Ronald Ray Green, a pro se Michigan prisoner, appeals the judgment of the district court dismissing his petition for a writ of habeas corpus filed pursuant to 28 U.S.C. § 2254. This case has been referred to a panel of the court pursuant to Rule 9(a), Rules of the Sixth Circuit. Upon examination of the record and the briefs, this panel unanimously agrees that oral argument is not needed. Fed. R. App. P. 34(a).
A Michigan jury found Green guilty of breaking and entering with intent to commit larceny. Mich.Comp.Laws Ann. Sec. 750.110 (West Supp.1989-1990). He pleaded guilty to habitual offender, third offense. Mich.Comp.Laws Ann. Sec. 769.11 (West Supp.1989-1990).

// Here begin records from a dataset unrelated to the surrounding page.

Lemma pc_cases g p cs k c' :
  cvstep (pc_program max empty fill) (conf_of g p cs k) c' ->
  exists g' p' cs' k', c' = conf_of g' p' cs' k' /\ pcstep g p cs k g' p' cs' k'.
Proof.
  inversion 1 as [i c c1 Hm|i t cv g0 ts n Hi Ht]; subst.
  - apply moves_cases in Hm as (t & g' & t' & s & ts' & Hi & Ha & Hs & ->).
    destruct i as [|i]; simpl in Hi, Ha, Hs.
    + injection Hi as <-. apply elem_pair3 in Ha as (y & -> & Ha). destruct s as [cv|].
      * apply producer_signals in Ha as (vs & -> & -> & -> & ->).
        apply signal_fill in Hs as [[-> H0]|(j & Hj & ->)]; eexists _, _, _, _; (split; [reflexivity|]);
          [by eapply s_prod_none|by eapply s_prod_wake].
      * apply list_elem_of_singleton in Hs as ->. eexists _, _, _, _. split; [reflexivity|]. by apply s_prod.
    + apply list_lookup_fmap_Some in Hi as (x & -> & Hi). apply elem_pair3 in Ha as (y & -> & Ha).
      rewrite <- list_fmap_insert in Hs. destruct s as [cv|].
      * apply consumer_signals in Ha as (t & -> & -> & -> & ->).
        apply signal_empty in Hs as [[-> H0]|(v & vs & -> & ->)]; eexists _, _, _, _; (split; [reflexivity|]);
          [by eapply s_cons_none|by eapply s_cons_wake].
      * apply list_elem_of_singleton in Hs as ->. eexists _, _, _, _. split; [reflexivity|]. by eapply s_cons.
  - destruct i as [|i]; simpl in Hi.
    + injection Hi as <-. apply prog_prod_asleep in Ht as (v & vs & -> & _).
      eexists _, _, _, _. split; [reflexivity|]. by eapply s_spur_prod.
    + apply list_lookup_fmap_Some in Hi as (x & -> & Hi). apply prog_cons_asleep in Ht as [-> _].
      eexists _, _, _, _. split; [|by eapply s_spur_cons]. unfold wake_at, conf_of. simpl.
      rewrite list_lookup_fmap, Hi. simpl. by rewrite list_fmap_insert.
Qed.

(** ** The measure *)

Definition prank (x : pphase) : nat :=
  let rest vs := (50 * length vs)%nat in
  match x with
  | p1 vs => rest vs
  | p_woken _ vs => 50 + rest vs
  | p2 _ vs => 49 + rest vs | p3 _ vs => 48 + rest vs | p_asleep _ vs => 40 + rest vs
  | f1 _ vs => 48 + rest vs | f2 _ vs _ => 47 + rest vs | f3 _ vs => 46 + rest vs | f4 _ vs _ => 45 + rest vs
  | f5 _ vs => 44 + rest vs | f6 _ vs _ => 43 + rest vs
  | p5 vs => 20 + rest vs | p6 vs => 1 + rest vs
  end.
Definition crank (x : cphase) : nat :=
  match x with
  | c1 t => if t =? -1 then 0 else 13
  | c_woken => 13 | c2 => 12 | c3 => 11 | c_asleep => 0
  | g1 => 11 | g2 _ => 10 | g3 _ => 9 | g4 _ _ => 8 | g5 _ => 7 | g6 _ _ => 6
  | c5 _ => 29 | c6 _ => 14
  end.
Definition rank (p : pphase) (cs : list cphase) (q : list Z) (k : nat) : nat :=
  prank p + sum_list_with crank cs + 30 * length (q ++ pend p) + 14 * k.
(* ===== verification/Zemaphore.v ===== *)
(** * Semaphores from a mutex and a condition variable (threads-sema/zemaphore.h)

    The type Zem_t and its operations, used by any number of threads.  A client
    is the list of the operations it makes; zemaphore.c is a parent that waits
    and a child that posts.  Every access to [value] is a step of its own.  The
    specification is the counting semaphore of the threads library, on which an
    operation is one step.  [value] is an int, at most the initial value and one
    more for every post: the model is that of programs in which this sum stays
    below 2^31.  The second part has the invariant of all interleavings. *)
From S2P Require Import Prelude Threads ProdCons CondVar.

Record Zem_t := mkZem { value : Z; lock : bool }.
Definition set_value v z := mkZem v (lock z).
Definition set_lock b z := mkZem (value z) b.

Inductive zop := ZWait | ZPost.

(** Where a thread is; [k] are the operations that follow. *)
Inductive zphase :=
| z_start (ops : list zop)             (* between operations; Mutex_lock of the next *)
| w_test (k : list zop)                (* while (z->value <= 0) *)
| w_sleep (k : list zop)               (* Cond_wait: release and sleep *)
| w_asleep (k : list zop)
| w_woken (k : list zop)               (* Cond_wait: take the mutex again *)
| w_load (k : list zop) | w_store (v : Z) (k : list zop)    (* z->value-- *)
| w_unlock (k : list zop)
| q_load (k : list zop) | q_store (v : Z) (k : list zop)    (* z->value++ *)
| q_signal (k : list zop)
| q_unlock (k : list zop).

Definition the_cond : cond := 0%nat.

Definition Zem_init (v : Z) : Zem_t := mkZem v false.

Definition Zem_wait (x : zphase) (z : Zem_t) : list (Zem_t * zphase * option cond) :=
  match x with
  | z_start (ZWait :: k) => if lock z then [] else [(set_lock true z, w_test k, None)]
  | w_test k => [(z, if value z <=? 0 then w_sleep k else w_load k, None)]
  | w_sleep k => [(set_lock false z, w_asleep k, None)]
  | w_woken k => if lock z then [] else [(set_lock true z, w_test k, None)]
  | w_load k => [(z, w_store (value z) k, None)]
  | w_store v k => [(set_value (v - 1) z, w_unlock k, None)]
  | w_unlock k => [(set_lock false z, z_start k, None)]
  | _ => []
  end.
(* ===== verification/UserFork.v ===== *)
(** * lib/fork.c and lib/pgfault.c of JOS: fork with copy-on-write

    The user library makes the child with system calls and marks the pages that
    both can write as copy-on-write; the page fault handler replaces such a page
    by a private copy.  The code runs in the environment [cur_env], whose
    directory is in CR3, and calls the models of the system calls directly; no
    other environment runs in between.  The local variables are not in memory:
    the faults that fork itself takes on its stack are not part of the model.

    A function that may panic returns [inl] of the message. *)
From S2P Require Import Prelude Mem Mmu Kstate Pmap Env Devices Syscall.

Definition PTE_COW : Z := 0x800.
Definition PTE_SHARE : Z := 0x400.
Definition FEC_WR : Z := 0x2.
Definition UTEXT : Z := 2 * PTSIZE.
Definition UTEMP : Z := PTSIZE.
Definition PFTEMP : Z := UTEMP + PTSIZE - PGSIZE.

(** ** User accesses to memory *)

(** The address an access in user mode reaches; [None] is a page fault. *)
Definition user_pa (s : kst) (va : Z) (store : bool) : option Z :=
  let need := if store then Z.lor (Z.lor PTE_P PTE_W) PTE_U else Z.lor PTE_P PTE_U in
  let pde := read32 (mem s) (PTE_ADDR (cr3 s) + 4 * PDX va) in
  if negb (Z.land pde need =? need) then None
  else
    let pte := read32 (mem s) (PTE_ADDR pde + 4 * PTX va) in
    if negb (Z.land pte need =? need) then None
    else Some (PTE_ADDR pte + PGOFF va).

(** A fault of the library itself does not return here. *)
Definition uload8 (va : Z) : K Z :=
  let! s := gets id in
  match user_pa s va false with
  | Some pa => ret (getb (mem s) pa)
  | None => undef
  end.

Definition ustore8 (va b : Z) : K unit :=
  let! s := gets id in
  match user_pa s va true with
  | Some pa => modify (set_mem (setb (mem s) pa b))
  | None => undef
  end.

Definition uload32 (va : Z) : K Z :=
  let! b0 := uload8 va in
  let! b1 := uload8 (va + 1) in
  let! b2 := uload8 (va + 2) in
  let! b3 := uload8 (va + 3) in
  ret (b0 + 2^8 * b1 + 2^16 * b2 + 2^24 * b3).

(** The page tables as the user sees them (lib/entry.S). *)
Definition uvpt (pn : Z) : K Z := uload32 (UVPT + 4 * pn).
Definition uvpd (i : Z) : K Z := uload32 (UVPT + Z.shiftr UVPT 12 * 4 + 4 * i).

(** memcpy between pages that do not overlap, byte by byte. *)
Fixpoint ucopy (dst src : Z) (n : nat) : K unit :=
  match n with
  | O => ret tt
  | S n' => let! b := uload8 src in ustore8 dst b ;;; ucopy (dst + 1) (src + 1) n'
  end.

(** ** User programs that may panic *)

Definition U (A : Type) : Type := K (string + A).

Definition ubind {A B} (x : U A) (f : A -> U B) : U B :=
  let! r := x in match r with inl msg => ret (inl msg) | inr a => f a end.
Definition uret {A} (a : A) : U A := ret (inr a).
Definition upanic {A} (msg : string) : U A := ret (inl msg).
(** A call, and one whose negative result is a panic. *)
Definition call {A} (x : K A) : U A := let! a := x in uret a.
Definition call_or_panic (x : K Z) (msg : string) : U Z :=
  let! r := x in if r <? 0 then upanic msg else uret r.

Notation "'let?' x := m 'in' k" := (ubind m (fun x => k))
  (at level 200, x pattern, m at level 100, k at level 200).

(** ** lib/fork.c *)

Definition pgfault (utf_fault_va utf_err : Z) : U unit :=
  let addr := utf_fault_va in
  let err := utf_err in
  let? ok := call (
    if negb (flag err FEC_WR) then ret false
    else
      let! pde := uvpd (PDX addr) in
      if negb (flag pde PTE_P) then ret false
      else
        let! pte := uvpt (PGNUM addr) in
        if negb (flag pte PTE_P) then ret false
        else
          let! pte' := uvpt (PGNUM addr) in
          ret (flag pte' PTE_COW)) in
  if negb ok then upanic "Neither the fault is a write nor COW page."
  else
    let? envid := call sys_getenvid in
    let? _ := call_or_panic (sys_page_alloc envid PFTEMP (Z.lor (Z.lor PTE_P PTE_W) PTE_U))
                "pgfault: page allocation fault" in
    let addr := ROUNDDOWN addr PGSIZE in
    let? _ := call (ucopy PFTEMP addr (Z.to_nat PGSIZE)) in
    let? _ := call_or_panic (sys_page_map envid PFTEMP envid addr (Z.lor (Z.lor PTE_P PTE_W) PTE_U))
                "pgfault: page map failed" in
    let? _ := call_or_panic (sys_page_unmap envid PFTEMP) "pgfault: page unmap failed" in
    uret tt.

(** [thisenv->env_id], read from the array of environments at UENVS. *)
Definition thisenv_id (thisenv : Z) : K Z := let! en := get_env thisenv in ret (env_id en).

Definition duppage (thisenv envid pn : Z) : K Z :=
  let va := u32 (pn * PGSIZE) in
  let! e := uvpt pn in
  if flag e PTE_SHARE then
    let! e' := uvpt pn in
    let! r := sys_page_map 0 va envid va (Z.land e' PTE_SYSCALL) in
    if r <? 0 then ret r else ret 0
  else
    let! cow :=
      (let! e := uvpt pn in
       if flag e PTE_W then ret true else let! e := uvpt pn in ret (flag e PTE_COW)) in
    if cow : bool then
      let! id := thisenv_id thisenv in
      let! r := sys_page_map id va envid va (Z.lor (Z.lor PTE_P PTE_U) PTE_COW) in
      if r <? 0 then ret r
      else
        let! id := thisenv_id thisenv in
        let! r := sys_page_map id va 0 va (Z.lor (Z.lor PTE_P PTE_U) PTE_COW) in
        if r <? 0 then ret r else ret 0
    else
      let! id := thisenv_id thisenv in
      let! r := sys_page_map id va envid va (Z.lor PTE_P PTE_U) in
      if r <? 0 then ret r else ret 0.

(** One round of the loop over the pages: [inr] leaves the loop, with the error
    to return if there is one. *)
Definition dup_round (thisenv envid pn : Z) : K (Z + option Z) :=
  if PGNUM USTACKTOP <=? pn then ret (inr None)
  else
    let! pde := uvpd (Z.shiftr pn 10) in
    if negb (flag pde PTE_P) then ret (inl (pn + 1))
    else
      let! pte := uvpt pn in
      if negb (flag pte PTE_P) then ret (inl (pn + 1))
      else
        let! r := duppage thisenv envid pn in
        if r <? 0 then ret (inr (Some r)) else ret (inl (pn + 1)).

Definition dup_loop (thisenv envid : Z) : K (option Z) :=
  loop (Z.to_nat (PGNUM USTACKTOP - PGNUM UTEXT) + 1) (dup_round thisenv envid) (PGNUM UTEXT).

(** lib/pgfault.c: [handler] is the pointer _pgfault_handler, which is 0 before
    the first call; the new one is returned. *)
Definition set_pgfault_handler (upcall handler new : Z) : K Z :=
  (if handler =? 0 then
     let! id := sys_getenvid in
     let! _ := sys_page_alloc id (UXSTACKTOP - PGSIZE) PTE_SYSCALL in
     let! id := sys_getenvid in
     let! _ := sys_env_set_pgfault_upcall id upcall in
     ret tt
   else ret tt) ;;;
  ret new.

(** fork once sys_exofork has returned [envid]; the value of fork and of
    [thisenv].  The child starts here with 0. *)
Definition fork_from (upcall thisenv envid : Z) : U (Z * Z) :=
  if envid <? 0 then upanic "sys_exofork failed"
  else if envid =? 0 then
    let? id := call sys_getenvid in
    uret (0, ENVX id)
  else
    let? e := call (dup_loop thisenv envid) in
    match e with
    | Some r => uret (r, thisenv)
    | None =>
        let? r := call (sys_page_alloc envid (UXSTACKTOP - PGSIZE) (Z.lor (Z.lor PTE_U PTE_P) PTE_W)) in
        if r <? 0 then uret (r, thisenv)
        else
          let? r := call (sys_env_set_pgfault_upcall envid upcall) in
          if r <? 0 then uret (r, thisenv)
          else
            let? _ := call_or_panic (sys_env_set_status envid ENV_RUNNABLE_val) "sys_env_set_status" in
            uret (envid, thisenv)
    end.

(** [pgfault_fn] and [upcall] are the addresses of pgfault and _pgfault_upcall. *)
Definition fork (pgfault_fn upcall handler thisenv : Z) : U (Z * Z) :=
  let? _ := call (set_pgfault_handler upcall handler pgfault_fn) in
  let? envid := call sys_exofork in
  fork_from upcall thisenv envid.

In his petition for writ of habeas corpus, Green asserted five grounds for relief: 1. the evidence was insufficient to support a conviction; 2. the prosecutor was guilty of misconduct in overcharging petitioner; 3. the prosecutor improperly commented in final argument on petitioner's failure to testify; 4. petitioner was denied the effective assistance of counsel; and 5. the on-scene identification of petitioner was the fruit of an unlawful seizure.
The case was submitted to a magistrate who, in an exhaustive report and recommendation, concluded that Green had not established grounds for habeas relief, and recommended that the petition be denied on its merits. The district court reviewed the case in light of Green's objections to the magistrate's report and approved and adopted the report and recommendation as the opinion of the court.
On appeal, Green reasserts that he was denied effective assistance of counsel; that the evidence was insufficient to support a conviction; and that the prosecutor's closing argument improperly infringed on his right against self-incrimination.
Upon review, we find no error. Initially, we note that Green's appellate brief is silent regarding two of his original challenges. His brief does not argue that he was overcharged by the prosecutor or that his on-scene identification by a witness was improper. Therefore, these issues are not reviewable. See McMurphy v. City of Flushing, 802 F.2d 191, 198-99 (6th Cir. 1986).
The district court's judgment regarding the remaining issues is hereby affirmed for the reasons set forth in the magistrate's report and recommendation dated May 17, 1989. Rule 9(b) (5), Rules of the Sixth Circuit.